The small class size is best for the primary grades, said Sandi Cox, the first- and second-grade teacher and a 29-year veteran of the school.

Individual attention

"They receive a lot of individual attention," Cox said of her eight students. "We know exactly where each child is ... We really know exactly what their abilities are ... You really learn about each personality."

Robin Guenther's class is the largest -- 12 third- and fourth-graders -- while Tonia Ernst has eight fifth- and sixth-graders in her room.

Double and triple duty is nothing new to the staff at Nelson. Most of the teachers have two grades in one classroom. Physical education is built into the curriculum. A part-time physical education teacher comes to the school twice a week.

Even Lutyens wears several hats.

"There's no secretary," he said. "I'm the superintendent, principal, business manager, athletic director, curriculum director, transportation manager and secretary to the board."

Teaching at the school has some other downsides. With two grade levels per class, teachers sometimes spend twice the time a teacher with one grade would in preparing lesson plans.

And pay and benefits are low.

Teachers also do not have insurance coverage provided by the district.

"We're probably the only school in Illinois that doesn't have health care," said Helga Freedman, the seventh- and eighth-grade teacher.

The staff members do receive a $75 monthly stipend to cover insurance expenses, but it is not always enough, the teachers said.

No school library

Equipment for students is sometimes limited, as well. There is no library at the school, and science experiments can't be performed because of what Ernst called the "ancient" laboratory facilities. The school also doesn't have a computer laboratory.

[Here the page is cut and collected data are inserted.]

(* ===== verification/SlurmSafe.v ===== *)
(** * What the clients of a ledger never do to each other

    No withdrawal cancels the job a run is attached to; the records of an attempt follow its state
    machine; a job is submitted by one process. *)

From stdpp Require Import pretty.
From S2P Require Import Prelude PyFloat SlurmStates SlurmOutcomes SlurmLedger SlurmProg SlurmStore SlurmEntry SlurmActions SlurmAttach SlurmSim SlurmLawful SlurmLawfulRun SlurmCancel SlurmAttached SlurmWorld SlurmClients.

Lemma prefix_inj (s a b : string) : s +:+ a = s +:+ b -> a = b.
Proof. induction s as [|c s IH]; cbn; [done|]. intros [= E]. by apply IH. Qed.

(** The operation of an attempt names it, within its request *)
Lemma operation_attempt a b :
  record_valid a = true -> record_valid b = true -> key a = key b -> operation_id a = operation_id b ->
  attempt a = attempt b.
Proof.
  intros Ha Hb Hk Ho. unfold record_valid, record_consistent in Ha, Hb. rewrite !andb_true_iff in Ha, Hb.
  destruct_and? Ha. destruct_and? Hb. unfold ledger_operation_id in *. rewrite <- Hk in *.
  destruct (validate_key (key a)) as [k|]; cbn [rbind] in *; [|done].
  repeat match goal with H : eqb (operation_id _) _ = true |- _ => apply eqb_eq in H end.
  assert (E : pretty (attempt a) = pretty (attempt b)); [|by apply (inj pretty) in E].
  assert (E : "ev-" +:+ String.substring 0 48 (key a) +:+ "-" +:+ pretty (attempt a) =
              "ev-" +:+ String.substring 0 48 (key a) +:+ "-" +:+ pretty (attempt b)) by congruence.
  by do 3 apply prefix_inj in E.
Qed.

Lemma attempt_operation a b :
  record_valid a = true -> record_valid b = true -> key a = key b -> attempt a = attempt b ->
  operation_id a = operation_id b.
Proof.
  intros Ha Hb Hk Ho. unfold record_valid, record_consistent in Ha, Hb. rewrite !andb_true_iff in Ha, Hb.
  destruct_and? Ha. destruct_and? Hb. rewrite <- Hk, <- Ho in *. destruct (ledger_operation_id _ _); [|done].
  repeat match goal with H : eqb (operation_id _) _ = true |- _ => apply eqb_eq in H end. congruence.
Qed.

(** The documents of a request name it *)
Lemma slot_of_inj project key' key'' where_ : slot_of project key' = Ok where_ -> slot_of project key'' = Ok where_ -> key' = key''.
Proof.
  unfold slot_of, validate_key, ensure, rbind. destruct (is_key key'), (is_key key''); try done.
  cbn. by intros [= <-] [= ->].
Qed.

Section Safe.
Context `{codec : LedgerCodec} {laws : LedgerCodecLaws codec} (self_project : string) (who : nat -> Client).
Context (g : list (nat * event)) (at_ : nat -> Store) (w : world self_project who g at_).
Let hist : history g at_ := world_history _ _ _ _ w.
Abbreviation records_at i where_ := (held where_ (store_records (at_ i)) ∅).
Abbreviation withdrawals_at i where_ := (held where_ (store_withdrawals (at_ i)) ∅).
Abbreviation leases_at i where_ := (held where_ (store_leases (at_ i)) ∅).
Abbreviation record_row := (record_row self_project at_).
Abbreviation withdrawal_row := (withdrawal_row at_).

(** ** The chains, end to end *)

Lemma record_below i where_ a r record (Hi : (i <= length g)%nat) :
  record_row i where_ a r record -> forall q, 0 <= q <= r -> exists record', record_row i where_ a q record'.
Proof.
  intros Hrow q Hq. remember (Z.to_nat (r - q)) as n eqn:En. revert r record Hrow Hq En.
  induction n as [|n IH]; intros r record Hrow Hq En; [assert (r = q) as -> by lia; by exists record|].
  pose proof Hrow as (Ht & _). destruct (records_chained _ _ _ _ w i Hi _ _ _ _ Ht) as [_ (record' & _ & _ & Hprev)].
  destruct Hprev as [[-> _]|(before & Hb & _)]; [lia|]. apply (IH (r - 1) before); [done|lia|lia].
Qed.

Lemma record_row_inj i where_ a r record record' :
  record_row i where_ a r record -> record_row i where_ a r record' -> record = record'.
Proof. intros (E1 & Hv & _) (E2 & _). rewrite E1 in E2. injection E2 as E2. by apply dump_record_inj in E2. Qed.

(** The entry of a read shows the record that was stored. *)
Lemma shown_record j key' where_ ws ls e (Hj : (j <= length g)%nat) :
  shows key' (records_at j where_) ws ls e ->
  record_row j where_ (attempt (entry_record e)) (entry_revision e) (entry_record e).
Proof.
  intros Hsh. destruct (shows_record _ _ _ _ _ Hsh) as (text & Ht & Hd).
  destruct (records_chained _ _ _ _ w j Hj _ _ _ _ Ht) as [_ (record & -> & Hrow & _)].
  destruct Hrow as (Ht' & Hv & Hrest). rewrite record_decodes in Hd by done. injection Hd as ->.
  exact (conj Ht' (conj Hv Hrest)).
Qed.

(** A record created is there from then on. *)
Lemma created_row i pid where_ a r record :
  g !! i = Some (pid, Event (CreateRecord where_ (a, r) (dump_record record)) (Ok true)) ->
  forall j, (i < j <= length g)%nat -> record_row j where_ a r record.
Proof.
  intros Hi j Hj. pose proof (created_valid _ _ _ _ w _ _ _ _ _ _ _ Hi) as (? & ? & ?).
  apply (record_row_stays _ _ _ hist (S i)); [lia|]. split; [|done]. by apply (record_created _ _ hist) in Hi as [_ ?].
Qed.

(** What follows a record in its attempt *)
Lemma record_next i where_ a r record after (Hi : (i <= length g)%nat) :
  record_row i where_ a r record -> record_row i where_ a (r + 1) after -> check_transition record after = Ok tt.
Proof.
  intros Hrow Hafter. pose proof Hafter as (Ht & Hv & _).
  pose proof Hrow as (Hrt & _). destruct (records_chained _ _ _ _ w i Hi _ _ _ _ Hrt) as [Hr _].
  destruct (records_chained _ _ _ _ w i Hi _ _ _ _ Ht) as [_ (record' & E & Hrow' & Hprev)].
  apply dump_record_inj in E as ->; [|done]. destruct Hprev as [[? _]|(before & Hb & Hc)]; [lia|].
  rewrite Z.add_simpl_r in Hb. by rewrite (record_row_inj _ _ _ _ _ _ Hrow Hb).
Qed.

(** An attempt withdrawn while it was being submitted never names a job. *)
Lemma withdrawn_unsubmitted i where_ a r before withdrawn q record (Hi : (i <= length g)%nat) :
  record_row i where_ a r before -> state before = LedgerState.SUBMITTING ->
  record_row i where_ a (r + 1) withdrawn -> state withdrawn = LedgerState.WITHDRAWN ->
  record_row i where_ a q record -> state record ∈ NAMES_A_JOB -> False.
Proof.
  intros Hb Hsub Hw Hst Hq Hjob. pose proof Hb as (Hbt & _). pose proof Hq as (Hqt & _).
  destruct (records_chained _ _ _ _ w i Hi _ _ _ _ Hbt) as [Hr (b & E & Hrow & Hfirst)].
  rewrite (record_row_inj _ _ _ _ _ _ Hrow Hb) in *.
  assert (r = 0) as ->.
  { destruct Hfirst as [[-> _]|(x & _ & Hbad)]; [done|]. by apply transition_not_submitting in Hbad. }
  destruct (records_chained _ _ _ _ w i Hi _ _ _ _ Hqt) as [Hq0 _].
  destruct (decide (q = 0)) as [->|]; [rewrite (record_row_inj _ _ _ _ _ _ Hq Hb), Hsub in Hjob; set_solver|].
  destruct (decide (q = 1)) as [->|]; [rewrite (record_row_inj _ _ _ _ _ _ Hq Hw), Hst in Hjob; set_solver|].
  destruct (record_below _ _ _ _ _ Hi Hq 2) as (third & Hthird); [lia|].
  pose proof (record_next i where_ a 1 _ _ Hi Hw Hthird) as (_ & _ & _ & _ & _ & Hn & _)%check_transition_Ok.
  rewrite Hst in Hn. by apply not_elem_of_nil in Hn.
Qed.

Lemma withdrawal_below i where_ a k document (Hi : (i <= length g)%nat) :
  withdrawal_row i where_ a k document -> forall q, 0 <= q <= k -> exists document', withdrawal_row i where_ a q document'.
Proof.
  intros Hrow q Hq. remember (Z.to_nat (k - q)) as n eqn:En. revert k document Hrow Hq En.
  induction n as [|n IH]; intros k document Hrow Hq En; [assert (k = q) as -> by lia; by exists document|].
  pose proof Hrow as (written & Ht & _). destruct (withdrawals_chained _ _ _ _ w i Hi _ _ _ _ Ht) as [_ (d & _ & Hprev & _)].
  destruct Hprev as [->|(before & Hb)]; [lia|]. apply (IH (k - 1) before); [done|lia|lia].
Qed.

(** ** Places *)

(** The events of a process at a place of its own list, and after it *)
Lemma placed pid l1 e l2 (E : events_of pid g = l1 ++ e :: l2) :
  exists i, g !! i = Some (pid, e) /\
    (forall e', e' ∈ l2 -> exists j, (i < j)%nat /\ g !! j = Some (pid, e')) /\
    (forall e', e' ∈ l1 -> exists j, (j < i)%nat /\ g !! j = Some (pid, e')) /\
    (forall j e', (i < j)%nat -> g !! j = Some (pid, e') -> e' ∈ l2).
Proof.
  destruct (events_places pid g) as (place & Hp & Hm & Hi). exists (place (length l1)).
  assert (Hlen : (length l1 < length (events_of pid g))%nat) by (rewrite E, length_app; cbn; lia).
  split_and!.
  - apply Hp. by rewrite E, lookup_app_r, Nat.sub_diag by lia.
  - intros e' (n & Hn)%list_elem_of_lookup. exists (place (S (length l1 + n))).
    assert (Hl : events_of pid g !! S (length l1 + n) = Some e').
    { rewrite E, lookup_app_r by lia. by replace (S (length l1 + n) - length l1)%nat with (S n) by lia. }
    split; [|by apply Hp]. apply Hm. pose proof (lookup_lt_Some _ _ _ Hl). lia.
  - intros e' (n & Hn)%list_elem_of_lookup. exists (place n). pose proof (lookup_lt_Some _ _ _ Hn).
    split; [apply Hm; lia|]. apply Hp. by rewrite E, lookup_app_l.
  - intros j e' Hj He'. destruct (Hi _ _ He') as (n & Hn & <-).
    assert (Hlt : (length l1 < n)%nat).
    { destruct (Nat.lt_total (length l1) n) as [?|[<-|Hlt]]; [done|by apply Nat.lt_irrefl in Hj|].
      assert (place n < place (length l1))%nat; [by apply Hm|]. by apply (Nat.lt_asymm _ _ Hj) in H. }
    rewrite E, lookup_app_r in Hn by lia. replace (n - length l1)%nat with (S (n - length l1 - 1)) in Hn by lia.
    cbn in Hn. by eapply list_elem_of_lookup_2.
Qed.

Lemma place_in i pid e : g !! i = Some (pid, e) -> (i < length g)%nat.
Proof. apply lookup_lt_Some. Qed.

(** ** A lease its run keeps is there to be read *)

Lemma lease_stays pid holder' where_ l lease written :
  (forall pid', pid' <> pid -> is_holder (who pid') holder' = false) -> valid_operation_id holder' = true ->
  holder lease = holder' ->
  g !! l = Some (pid, Event (PutLease where_ holder' (dump_lease lease) written) (Ok tt)) ->
  (forall m r, (l <= m)%nat -> g !! m <> Some (pid, Event (DropLease where_ holder') r)) ->
  forall j, (l < j <= length g)%nat ->
    exists lease' written' m r, (l <= m)%nat /\ leases_at j where_ !! holder' = Some (dump_lease lease', written') /\
      holder lease' = holder' /\ g !! m = Some (pid, Event (PutLease where_ holder' (dump_lease lease') written') r).
Proof.
  intros Hown Hv Hh Hl Hkeep j [Hj Hlen]. induction j as [|j IH]; [lia|].
  destruct (decide (j = l)) as [->|Hne].
  - exists lease, written, l, (Ok tt). split_and!; [lia| |done|done].
    destruct (hist _ _ _ Hl) as [[_ Hs]|[[? ?] _]]; [|done]. rewrite Hs. cbn. by rewrite held_insert, decide_True, lookup_insert_eq.
  - destruct IH as (lease' & written' & m & r & Hm & Hlook & Hh' & Hgm); [lia..|].
    destruct (lookup_lt_is_Some_2 g j) as [[pid' [c ans]] He]; [lia|].
    destruct (serves_effect _ _ _ (hist _ _ _ He)) as [->| ->]; [by eauto 10|]. cbn [event_call].
    assert (Hsame : leases_at j where_ !! holder' = Some (dump_lease lease', written')) by done.
    destruct c as [| | | | |where_' hd text' wr|where_' hd| | | | | |]; cbn; try (by eauto 10); rewrite held_insert;
      (destruct (decide (where_ = where_')) as [<-|Ew]; [|by eauto 10]).
    + destruct (decide (hd = holder')) as [->|Hne']; [|rewrite lookup_insert_ne by done; by eauto 10].
      rewrite lookup_insert_eq.
      destruct (lawful_event _ _ _ _ w _ _ _ _ He) as (t1 & (Hmine & _ & lease2 & -> & Hh2) & _).
      assert (pid' = pid) as ->.
      { destruct (decide (pid' = pid)) as [?|Hp]; [done|]. by rewrite (Hown _ Hp) in Hmine. }
      exists lease2, wr, j, ans. split_and!; [lia|done|done|done].
    + destruct (decide (hd = holder')) as [->|Hne']; [|rewrite lookup_delete_ne by done; by eauto 10].
      exfalso. destruct (lawful_event _ _ _ _ w _ _ _ _ He) as (t1 & Hmine & _). cbn in Hmine.
      destruct (decide (pid' = pid)) as [->|Hp]; [|by rewrite (Hown _ Hp) in Hmine]. eapply (Hkeep j); [lia|exact He].
Qed.
End Safe.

"But I don't think we need a lab to teach a child," Freedman said.

Freedman's seven students share five computers in the classroom. The two kindergarten children have access to one computer apiece.

And when they move on to Rock Falls High School, the Nelson students don't seem to have suffered any ill effects.

"Our kids do just as well or better at the high school," said Freedman.

Jackie Cover agreed. A senior at Rock Island now, she graduated from Nelson with five students in her class.

"I liked it that it was small," she said.

"Everyone kind of knew everybody. You didn't have to be scared about not knowing anybody."